Most academics have probably never written an academic article shocking enough to be confiscated by the FBI. But one Princeton student had accomplished it in the 1970s.
John Aristotle Phillips, a 21-year-old undergraduate in aeronautical and mechanical sciences, was described as a “underachiever” when he undertook a project that earned him the nickname “The A-Bomb Kid”.
Using non-confidential materials from the U.S. Government Printing Office and information he had obtained from the school library, he devised a working nuclear bomb that, according to reports at the time, could raze a quarter of Manhattan.
In 1976, he spent several months working on a beach ball-sized bomb to show how easy it would be for terrorists or other bad actors to develop a nuclear bomb using public information. At this point, nuclear scientist Dr. Given that Frank Chilton says the design is “almost guaranteed to work,” we’d say it’s a success.
Other undergraduates had attempted similar projects before, but were having trouble with the first conventional explosive that triggered the blast wave toward the center of the bomb. Phillips got this information by calling the explosives manufacturer DuPont and politely asking what they were using, but he said it could be triggered by other explosives like TNT.
His bomb, which he built as a non-working model in his room, would theoretically work and would be about one-third as powerful as the bomb dropped on Hiroshima by the United States at the end of World War II.

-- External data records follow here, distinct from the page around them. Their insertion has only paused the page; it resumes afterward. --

Definition is_dispatch (e : Effect P X) : bool :=
  match e with Dispatched _ _ _ _ => true | _ => false end.

(** A predicate of the log that effects other than a dispatch cannot break. *)
Definition grows (Q : list (Effect P X) → Prop) : Prop :=
  ∀ log e, is_dispatch e = false → Q log → Q (log ++ [e]).

Lemma sent_other ep op log e : is_dispatch e = false → sent ep op (log ++ [e]) = sent ep op log.
Proof.
  intros He. rewrite sent_app. unfold sent at 2.
  rewrite filter_cons_False by (destruct e; try discriminate He; intros []). simpl. lia.
Qed.

Lemma paid_grows : grows paid.
Proof.
  intros log e He Hp. apply paid_snoc; [done|]. intros ep op. rewrite sent_other by done.
  rewrite started_app. pose proof (paid_now ep op log Hp). lia.
Qed.

Lemma funded_grows ep op : grows (funded ep op).
Proof.
  intros log e He [Hp Hf]. split; [by apply paid_grows|].
  rewrite sent_other, started_app by done. lia.
Qed.

(** A start fact funds one write, and the write spends it. *)
Lemma funded_start ep op log e : starts ep op e → paid log → funded ep op (log ++ [e]).
Proof.
  intros He Hp. assert (is_dispatch e = false) as Hd by by destruct e.
  split; [by apply paid_grows|]. rewrite sent_other, started_app by done.
  pose proof (paid_now ep op log Hp) as Hnow.
  assert (started_facts ep op [e] = 1) as ->; [|lia].
  unfold started_facts. by rewrite filter_cons_True.
Qed.

Lemma funded_spent ep op log e : sends ep op e → funded ep op log → paid (log ++ [e]).
Proof.
  intros He [Hp Hf]. apply paid_snoc; [done|]. intros ep' op'. rewrite sent_app, started_app.
  pose proof (paid_now ep' op' log Hp) as Hnow. destruct (decide (sends ep' op' e)) as [He'|He'].
  - assert (ep' = ep ∧ op' = op) as [-> ->].
    { destruct e; try done. destruct He, He'. by subst. }
    unfold sent at 2. rewrite filter_cons_True by done. simpl. lia.
  - unfold sent at 2. rewrite filter_cons_False by done. simpl. lia.
Qed.
End counting.
(** C6: On a working site an execution of queued work, or of work a crash left in
    validation, always ends: the write is sent exactly once, with what the command
    carries, the result is re-read exactly if the BMC handled the write at once,
    and the operation is left in the state its two answers say. *)
Theorem execute_completes id o target targets s a v :
  coherent w s → operations s !! id = Some o → op_state o ∈ [Queued; Validating] →
  op_targets o = target :: targets → usable (endpoint_id target) (op_command o) →
  answers_with (endpoint_id target) (op_command o) a →
  (∀ n, verify_at w n (endpoint_id target) (op_command o) = v) →
  let s' := (execute_operation (E := E) (RE := RE) w base_actor base_origin id s).1 in
  coherent w s' ∧
  (∃ now, operations s' !! id = Some (set_state o (executed a v) now)) ∧
  history id (rt_log s') =
    history id (rt_log s) ++
    Dispatched id (endpoint_id target) (op_command o) a ::
    followed id (endpoint_id target) (op_command o) a v.
Proof.
  intros Hs Ho Hst Htargets Husable Hanswer Hv s'.
  apply (coherent_tells w id o s) in Hs; [|done]. apply head_endpoint in Htargets as Hep.
  enough (ends_in (execute_operation (E := E) (RE := RE) w base_actor base_origin id)
    (λ s', ∃ task, left_in id o task (history id (rt_log s) ++
       Dispatched id (endpoint_id target) (op_command o) a ::
       followed id (endpoint_id target) (op_command o) a v) (executed a v) s') s) as Hend.
  { destruct Hend as (task & now & Hend). fold s' in Hend.
    split; [by eapply tells_coherent|]. destruct Hend as (_ & _ & Ho' & _ & Hh & _).
    split; [by eexists|done]. }
  revert Hs. generalize (history id (rt_log s)), (tasks s !! id). intros h task Hs.
  clear s' Ho. unfold execute_operation. apply ends_bind, lives_mapping.
  destruct (lives_find id o task h s Hs) as (s1 & r & Hrun & -> & Hs1).
  eexists _, _. split; [exact Hrun|]. apply ends_bind. eexists _, _. split; [reflexivity|].
  cbv beta zeta. rewrite decide_False by tauto. rewrite Htargets. by eapply ends_admitted.
Qed.

(** *** One poll *)

(** The driven operation is left in a state, with a history. *)
Definition leaves (id : OperationId) h (st : OperationState) s : Prop :=
  ∃ o task, tells w id o task h s ∧ op_state o = st.

Lemma leaves_quiet {A F} (m : M (Runtime P St X) F A) id o task h s :
  quiet w m → tells w id o task h s → ends_in m (leaves id h (op_state o)) s.
Proof. intros Hm Hs. exists o, task. split; [by apply (Hm id o task h) | done]. Qed.
(* ===== verification/Accounts.v ===== *)
(** * Accounts: principals, roles, sessions, one-time codes and authenticators

    Models [domain/src/user.rs], [domain/src/session.rs], [domain/src/password.rs]
    and [domain/src/totp.rs] with [security/src/totp.rs], and then
    [security/src/session_token.rs], [bootstrap_code.rs] and [password_hash.rs].
    HMAC-SHA1, the hash functions, the random source and the Unicode case tables are
    parameters. *)
From S2P Require Import Prelude Text Operation CenterDomain.
From Stdlib Require Import ZifyBool.
Local Open Scope Z_scope.

Abbreviation PrincipalId := Uuid.
Abbreviation SessionId := Uuid.
Abbreviation BootstrapCodeId := Uuid.
Abbreviation TotpAuthenticatorId := Uuid.
Abbreviation InstanceId := Uuid.

(** ** Lower case *)

Definition ascii_lowercase (c : char) : char :=
  if ((65 <=? c) && (c <=? 90))%N then (c + 32)%N else c.

(** The Unicode tables: [char::to_lowercase] of one scalar value, and whether a
    capital sigma between two texts ends a word. *)
Class UnicodeCase := {
  char_to_lowercase : char → list char;
  is_word_final : str → str → bool;
}.

Class UnicodeCaseLaws `{UnicodeCase} := {
  lower_ascii c : (c < 128)%N → char_to_lowercase c = [ascii_lowercase c];
  lower_sigma : char_to_lowercase 931%N = [963%N];
  lower_fixed c : head (char_to_lowercase c) = Some c → char_to_lowercase c = [c];
}.

(** [str::to_lowercase]: character by character, but for the final sigma. *)
Fixpoint to_lowercase_go `{UnicodeCase} (before s : str) : str :=
  match s with
  | [] => []
  | c :: s =>
      (if decide (c = 931%N) then [if is_word_final before s then 962%N else 963%N]
       else char_to_lowercase c) ++ to_lowercase_go (before ++ [c]) s
  end.
Definition to_lowercase `{UnicodeCase} (s : str) : str := to_lowercase_go [] s.

(** ** Principals *)

Definition MAX_PRINCIPAL_NAME_CHARS : N := 64.

Inductive PrincipalNameError :=
| NameEmpty
| NameInvalidCharacter
| NameTooLong (maximum : N).

Definition is_name_start (character : char) : bool :=
  ((97 <=? character) && (character <=? 122))%N || is_ascii_digit character.

Definition is_name_character (character : char) : bool :=
  is_name_start character || (character =? 46)%N || (character =? 45)%N || (character =? 95)%N.

Definition PrincipalName_parse `{UnicodeCase} (value : str) : result str PrincipalNameError :=
  let normalized := to_lowercase (trim value) in
  match normalized with
  | [] => Err NameEmpty
  | first :: characters =>
      if negb (is_name_start first) then Err NameInvalidCharacter
      else if existsb (λ character, negb (is_name_character character)) characters
      then Err NameInvalidCharacter
      else if (MAX_PRINCIPAL_NAME_CHARS <? char_count normalized)%N
      then Err (NameTooLong MAX_PRINCIPAL_NAME_CHARS)
      else Ok normalized
  end.

Inductive PrincipalState := Enabled | Disabled.
#[export] Instance PrincipalState_eq_dec : EqDecision PrincipalState.
Proof. solve_decision. Defined.

Definition PrincipalState_as_str (s : PrincipalState) : str :=
  match s with Enabled => lit "enabled" | Disabled => lit "disabled" end.

Inductive PrincipalStateParseError := PrincipalStateParseErr.

Definition PrincipalState_from_str (value : str) : result PrincipalState PrincipalStateParseError :=
  ok_or (match_str value [("enabled", Enabled); ("disabled", Disabled)]%string)
    PrincipalStateParseErr.

#[export, refine] Instance PrincipalState_code : StableCode PrincipalState PrincipalStateParseError :=
  { code_str := PrincipalState_as_str; code_parse := PrincipalState_from_str }.
Proof. all: unfold PrincipalState_from_str; solve_code. Defined.

Record Principal := mk_principal {
  pr_id : PrincipalId;
  pr_name : str;
  pr_state : PrincipalState;
  pr_created_at : OffsetDateTime;
  pr_updated_at : OffsetDateTime;
}.

Inductive PrincipalRestoreError := PrincipalInvalidTimeline.

Definition Principal_new (id : PrincipalId) (name : str) (created_at : OffsetDateTime) : Principal :=
  mk_principal id name Enabled created_at created_at.

Definition Principal_try_from_parts (id : PrincipalId) (name : str) (state : PrincipalState)
    (created_at updated_at : OffsetDateTime) : result Principal PrincipalRestoreError :=
  if decide (updated_at < created_at) then Err PrincipalInvalidTimeline
  else Ok (mk_principal id name state created_at updated_at).

Definition Principal_set_state (p : Principal) (state : PrincipalState) (at_ : OffsetDateTime)
    : Principal :=
  mk_principal (pr_id p) (pr_name p) state (pr_created_at p) at_.

(** ** Roles *)

Inductive Role := Administrator | Operator | Viewer.
#[export] Instance Role_eq_dec : EqDecision Role.
Proof. solve_decision. Defined.

Definition Role_as_str (r : Role) : str :=
  match r with
  | Administrator => lit "administrator"
  | Operator => lit "operator"
  | Viewer => lit "viewer"
  end.

Inductive RoleParseError := RoleParseErr.

Definition Role_from_str (value : str) : result Role RoleParseError :=
  ok_or (match_str value
    [("administrator", Administrator); ("operator", Operator); ("viewer", Viewer)]%string)
    RoleParseErr.

#[export, refine] Instance Role_code : StableCode Role RoleParseError :=
  { code_str := Role_as_str; code_parse := Role_from_str }.
Proof. all: unfold Role_from_str; solve_code. Defined.

Record RoleAssignment := mk_role_assignment {
  ra_principal_id : PrincipalId;
  ra_role : Role;
  ra_assigned_by : option PrincipalId;
  ra_assigned_at : OffsetDateTime;
  ra_site_id : option InstanceId;
}.

(** ** The one-time bootstrap code *)

(** A [[u8; 32]]. *)
Abbreviation Digest := (list N).

Record BootstrapCode := mk_bootstrap_code {
  bc_id : BootstrapCodeId;
  bc_code_hash : Digest;
  bc_created_at : OffsetDateTime;
  bc_used_at : option OffsetDateTime;
  bc_used_by : option PrincipalId;
}.

Inductive BootstrapCodeError :=
| InvalidCodeHash
| InvalidConsumption
| CodeAlreadyUsed.

Definition BootstrapCode_new (id : BootstrapCodeId) (code_hash : Digest) (created_at : OffsetDateTime)
    : BootstrapCode :=
  mk_bootstrap_code id code_hash created_at None None.

Definition BootstrapCode_try_from_parts (id : BootstrapCodeId) (code_hash : list N)
    (created_at : OffsetDateTime) (used_at : option OffsetDateTime) (used_by : option PrincipalId)
    : result BootstrapCode BootstrapCodeError :=
  if decide (length code_hash ≠ 32%nat) then Err InvalidCodeHash
  else if decide (is_Some used_at ↔ is_Some used_by)
  then Ok (mk_bootstrap_code id code_hash created_at used_at used_by)
  else Err InvalidConsumption.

Although someone who really wanted to make a bomb would have to go through a lot more (after all, seizing uranium/plutonium and then enriching it isn’t as easy as waiting for a cargo delivery), his article earned him an A grade as well as a visit from the FBI and CIA. .
A few weeks after handing in his paper, he went back to the physics department to look at it and found it wasn’t there. After being questioned by the department head at the time, he realized that the information he had received from DuPont was probably confidential.
The FBI later visited the university and confiscated his article and the mock-up he had made in his room. After her work on the device, Phillips became a nonproliferation activist, even running for Congress several times on the platform.
The intervening years have made John Aristotle Phillips an entrepreneur. But the world still remembers him as The A-Bomb Kid, who tried to build a nuclear bomb at the university and almost succeeded…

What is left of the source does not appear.